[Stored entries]
Definition sint (w z : Z) : Z :=
  (if wrap w z <? 2 ^ (w - 1) then wrap w z else wrap w z - 2 ^ w)%Z.

Abbreviation u8 := (wrap 8).
Abbreviation u16 := (wrap 16).
Abbreviation u32 := (wrap 32).
Abbreviation u64 := (wrap 64).

(** The value is representable in [w] unsigned bits. *)
Definition fits (w z : Z) : Prop := (0 ≤ z < 2 ^ w)%Z.

#[export] Instance fits_dec w z : Decision (fits w z).
Proof. unfold fits. apply _. Defined.

Definition INT64_MAX : Z := (2 ^ 63 - 1)%Z.
Definition UINT64_MAX : Z := (2 ^ 64 - 1)%Z.
Definition UINT32_MAX : Z := (2 ^ 32 - 1)%Z.

Section wrap.
Local Open Scope Z_scope.
Context (w : Z) (Hw : 0 ≤ w).

Lemma wrap_fits z : fits w (wrap w z).
Proof using Hw. apply Z.mod_pos_bound. lia. Qed.

Lemma wrap_id z : fits w z → wrap w z = z.
Proof. apply Z.mod_small. Qed.

Lemma wrap_idemp z : wrap w (wrap w z) = wrap w z.
Proof using Hw. apply wrap_id, wrap_fits. Qed.

Lemma wrap_le z : 0 ≤ z → wrap w z ≤ z.
Proof using Hw. intros. apply Z.mod_le; lia. Qed.

Lemma wrap_add_l x y : wrap w (wrap w x + y) = wrap w (x + y).
Proof. apply Z.add_mod_idemp_l. lia. Qed.

Lemma wrap_add_r x y : wrap w (x + wrap w y) = wrap w (x + y).
Proof. apply Z.add_mod_idemp_r. lia. Qed.

Lemma wrap_sub_l x y : wrap w (wrap w x - y) = wrap w (x - y).
Proof. apply Zminus_mod_idemp_l. Qed.

Lemma wrap_sub_r x y : wrap w (x - wrap w y) = wrap w (x - y).
Proof. apply Zminus_mod_idemp_r. Qed.
End wrap.

(** Congruent numbers differ by a multiple of the modulus. *)
Lemma mod_eq_multiple (a b n : Z) :
  (0 < n → a mod n = b mod n → ∃ m, a = b + m * n)%Z.
Proof.
  intros Hn H. exists (a / n - b / n)%Z.
  pose proof (Z.div_mod a n ltac:(lia)). pose proof (Z.div_mod b n ltac:(lia)). lia.
Qed.

Create HintDb netsim discriminated.
#[export] Hint Resolve wrap_fits : netsim.
#[export] Hint Resolve Z.le_refl Z.lt_le_incl : netsim.

(** Unfolds the width bounds and calls [lia]. *)
Ltac zlia := unfold fits, INT64_MAX, UINT64_MAX, UINT32_MAX in *; lia.

(** ** Bytes of words *)

Lemma land_ones_wrap (w z : Z) : (0 ≤ w → Z.land z (Z.ones w) = wrap w z)%Z.
Proof. intros. by apply Z.land_ones. Qed.

Lemma lor_shiftl_add (a b k : Z) :
  (0 ≤ k → 0 ≤ b < 2 ^ k → Z.lor (Z.shiftl a k) b = a * 2 ^ k + b)%Z.
Proof.
  intros Hk Hb. rewrite <- Z.shiftl_mul_pow2 by done. symmetry. apply Z.add_nocarry_lor.
  apply Z.bits_inj'. intros i Hi. rewrite Z.land_spec, Z.bits_0, Z.shiftl_spec by done.
  destruct (Z.lt_ge_cases i k).
  - by rewrite Z.testbit_neg_r by lia.
  - assert (Z.testbit b i = false) as ->; [|apply andb_false_r].
    destruct (Z.eq_dec b 0%Z) as [->|]; [apply Z.bits_0|].
    apply Z.bits_above_log2; [lia|]. apply Z.log2_lt_pow2; [lia|].
    apply Z.lt_le_trans with (2 ^ k)%Z; [lia|]. apply Z.pow_le_mono_r; lia.
Qed.

Lemma shiftr_div (a k : Z) : (0 ≤ k → Z.shiftr a k = a / 2 ^ k)%Z.
Proof. apply Z.shiftr_div_pow2. Qed.

(** [lia] with division and remainder by constants. *)
Ltac div_lia := Z.to_euclidean_division_equations; zlia.

(** ** Lists *)

Section lists.
Context {A : Type}.
Implicit Types l : list A.

(** The insertion loop of a [std::list]: before the first element [i] with
    [before ev i], or at the end. *)
Fixpoint insert_before (before : A → A → bool) (ev : A) (l : list A) : list A :=
  match l with
  | [] => [ev]
  | i :: l' => if before ev i then ev :: i :: l' else i :: insert_before before ev l'
  end.

(** The search-and-erase loop of a [std::list]: the first element that
    satisfies [p], and the list without it. *)
Fixpoint erase_first (p : A → bool) (l : list A) : option (A * list A) :=
  match l with
  | [] => None
  | i :: l' =>
      if p i then Some (i, l')
      else match erase_first p l' with
           | Some (x, l'') => Some (x, i :: l'')
           | None => None
           end
  end.

Lemma insert_before_perm before ev l : insert_before before ev l ≡ₚ ev :: l.
Proof.
  induction l as [|i l IH]; cbn; [done|].
  case_match; [done|]. rewrite IH. apply Permutation_swap.
Qed.

Lemma insert_before_app before ev l :
  ∃ l1 l2, l = l1 ++ l2 ∧ insert_before before ev l = l1 ++ ev :: l2
    ∧ Forall (λ i, before ev i = false) l1
    ∧ (∀ i, head l2 = Some i → before ev i = true).
Proof.
  induction l as [|i l (l1 & l2 & -> & IH & Hf & Hh)]; cbn.
  - by exists [], [].
  - destruct (before ev i) eqn:Hb.
    + exists [], (i :: l1 ++ l2). naive_solver.
    + exists (i :: l1), l2. rewrite IH. auto.
Qed.

Lemma insert_before_sorted (R : A → A → Prop) before ev l :
  Transitive R →
  (∀ i, before ev i = true → R ev i) →
  (∀ i, before ev i = false → R i ev) →
  StronglySorted R l → StronglySorted R (insert_before before ev l).
Proof.
  intros HR Ht Hf. induction 1 as [|i l Hl IH Hi]; cbn.
  - repeat constructor.
  - destruct (before ev i) eqn:Hb.
    + constructor; [by constructor|]. constructor; [auto|].
      rewrite Forall_forall in Hi |- *. intros j Hj. etrans; [by apply Ht|]. by apply Hi.
    + constructor; [done|]. rewrite insert_before_perm. constructor; auto.
Qed.

Lemma erase_first_Some p l x l' :
  erase_first p l = Some (x, l') →
  ∃ l1 l2, l = l1 ++ x :: l2 ∧ l' = l1 ++ l2 ∧ p x = true
    ∧ Forall (λ i, p i = false) l1.
Proof.
  revert l'. induction l as [|i l IH]; intros l' H; cbn in H; [done|].
  destruct (p i) eqn:Hp.
  - simplify_eq. by exists [], l'.
  - destruct (erase_first p l) as [[y l'']|] eqn:He; simplify_eq.
    destruct (IH _ eq_refl) as (l1 & l2 & -> & -> & Hx & Hf).
    exists (i :: l1), l2. auto.
Qed.

Lemma erase_first_perm p l x l' : erase_first p l = Some (x, l') → l ≡ₚ x :: l'.
Proof.
  intros (l1 & l2 & -> & -> & _)%erase_first_Some. by rewrite Permutation_middle.
Qed.

Lemma erase_first_None p l : erase_first p l = None ↔ Forall (λ i, p i = false) l.
Proof.
  induction l as [|i l IH]; cbn; [by split|].
  rewrite Forall_cons. destruct (p i) eqn:Hp; [by split; [|intros [[=] _]]|].
  destruct (erase_first p l) as [[??]|].
  - split; [done|]. intros [_ Hl]. by apply IH in Hl.
  - split; [by intros _; split; [|apply IH]|done].
Qed.

Lemma erase_first_is_Some p l x : x ∈ l → p x = true → is_Some (erase_first p l).
Proof.
  intros Hx Hp. destruct (erase_first p l) eqn:He; [by eauto|].
  apply erase_first_None in He. rewrite Forall_forall in He.
  specialize (He x Hx). congruence.
Qed.

Lemma StronglySorted_delete_mid (R : A → A → Prop) l1 x l2 :
  StronglySorted R (l1 ++ x :: l2) → StronglySorted R (l1 ++ l2).
Proof.
  rewrite !StronglySorted_app, StronglySorted_cons. intros (H & H1 & _ & H2).
  repeat split; auto. intros. apply H; [done|]. by right.
Qed.

Lemma erase_first_sorted (R : A → A → Prop) p l x l' :
  erase_first p l = Some (x, l') → StronglySorted R l → StronglySorted R l'.
Proof.
  intros (l1 & l2 & -> & -> & _)%erase_first_Some. apply StronglySorted_delete_mid.
Qed.

(** A strictly sorted list has its order reversed by [reverse]. *)
Lemma StronglySorted_reverse (R : A → A → Prop) l :
  StronglySorted R l → StronglySorted (flip R) (reverse l).
Proof.
  induction 1 as [|x l Hl IH Hx]; [constructor|].
  rewrite reverse_cons. apply StronglySorted_app_2; [|done|repeat constructor].
  intros y z Hy Hz. rewrite elem_of_reverse in Hy.
  apply list_elem_of_singleton in Hz as ->.
  rewrite Forall_forall in Hx. by apply Hx.
Qed.
End lists.

#[export] Hint Resolve insert_before_perm erase_first_perm : netsim.

(** ** Lengths *)

Definition zlen {A} (l : list A) : Z := Z.of_nat (length l).

Lemma zlen_app {A} (l1 l2 : list A) : zlen (l1 ++ l2) = (zlen l1 + zlen l2)%Z.
Proof. unfold zlen. rewrite length_app. lia. Qed.

Lemma zlen_cons {A} (x : A) l : zlen (x :: l) = (1 + zlen l)%Z.
Proof. unfold zlen. cbn. lia. Qed.

Lemma zlen_nil {A} : zlen (@nil A) = 0%Z.
Proof. done. Qed.

Lemma zlen_nonneg {A} (l : list A) : (0 ≤ zlen l)%Z.
Proof. unfold zlen. lia. Qed.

→ Work instruction:
A verbatim transcription is needed of the lines above, starting at the line with "Create HintDb netsim discriminated." and ending at the line with "- assert (Z.testbit", both included, and of nothing else.

→ Response for this exercise:
Create HintDb netsim discriminated.
#[export] Hint Resolve wrap_fits : netsim.
#[export] Hint Resolve Z.le_refl Z.lt_le_incl : netsim.

(** Unfolds the width bounds and calls [lia]. *)
Ltac zlia := unfold fits, INT64_MAX, UINT64_MAX, UINT32_MAX in *; lia.

(** ** Bytes of words *)

Lemma land_ones_wrap (w z : Z) : (0 ≤ w → Z.land z (Z.ones w) = wrap w z)%Z.
Proof. intros. by apply Z.land_ones. Qed.

Lemma lor_shiftl_add (a b k : Z) :
  (0 ≤ k → 0 ≤ b < 2 ^ k → Z.lor (Z.shiftl a k) b = a * 2 ^ k + b)%Z.
Proof.
  intros Hk Hb. rewrite <- Z.shiftl_mul_pow2 by done. symmetry. apply Z.add_nocarry_lor.
  apply Z.bits_inj'. intros i Hi. rewrite Z.land_spec, Z.bits_0, Z.shiftl_spec by done.
  destruct (Z.lt_ge_cases i k).
  - by rewrite Z.testbit_neg_r by lia.
  - assert (Z.testbit b i = false) as ->; [|apply andb_false_r].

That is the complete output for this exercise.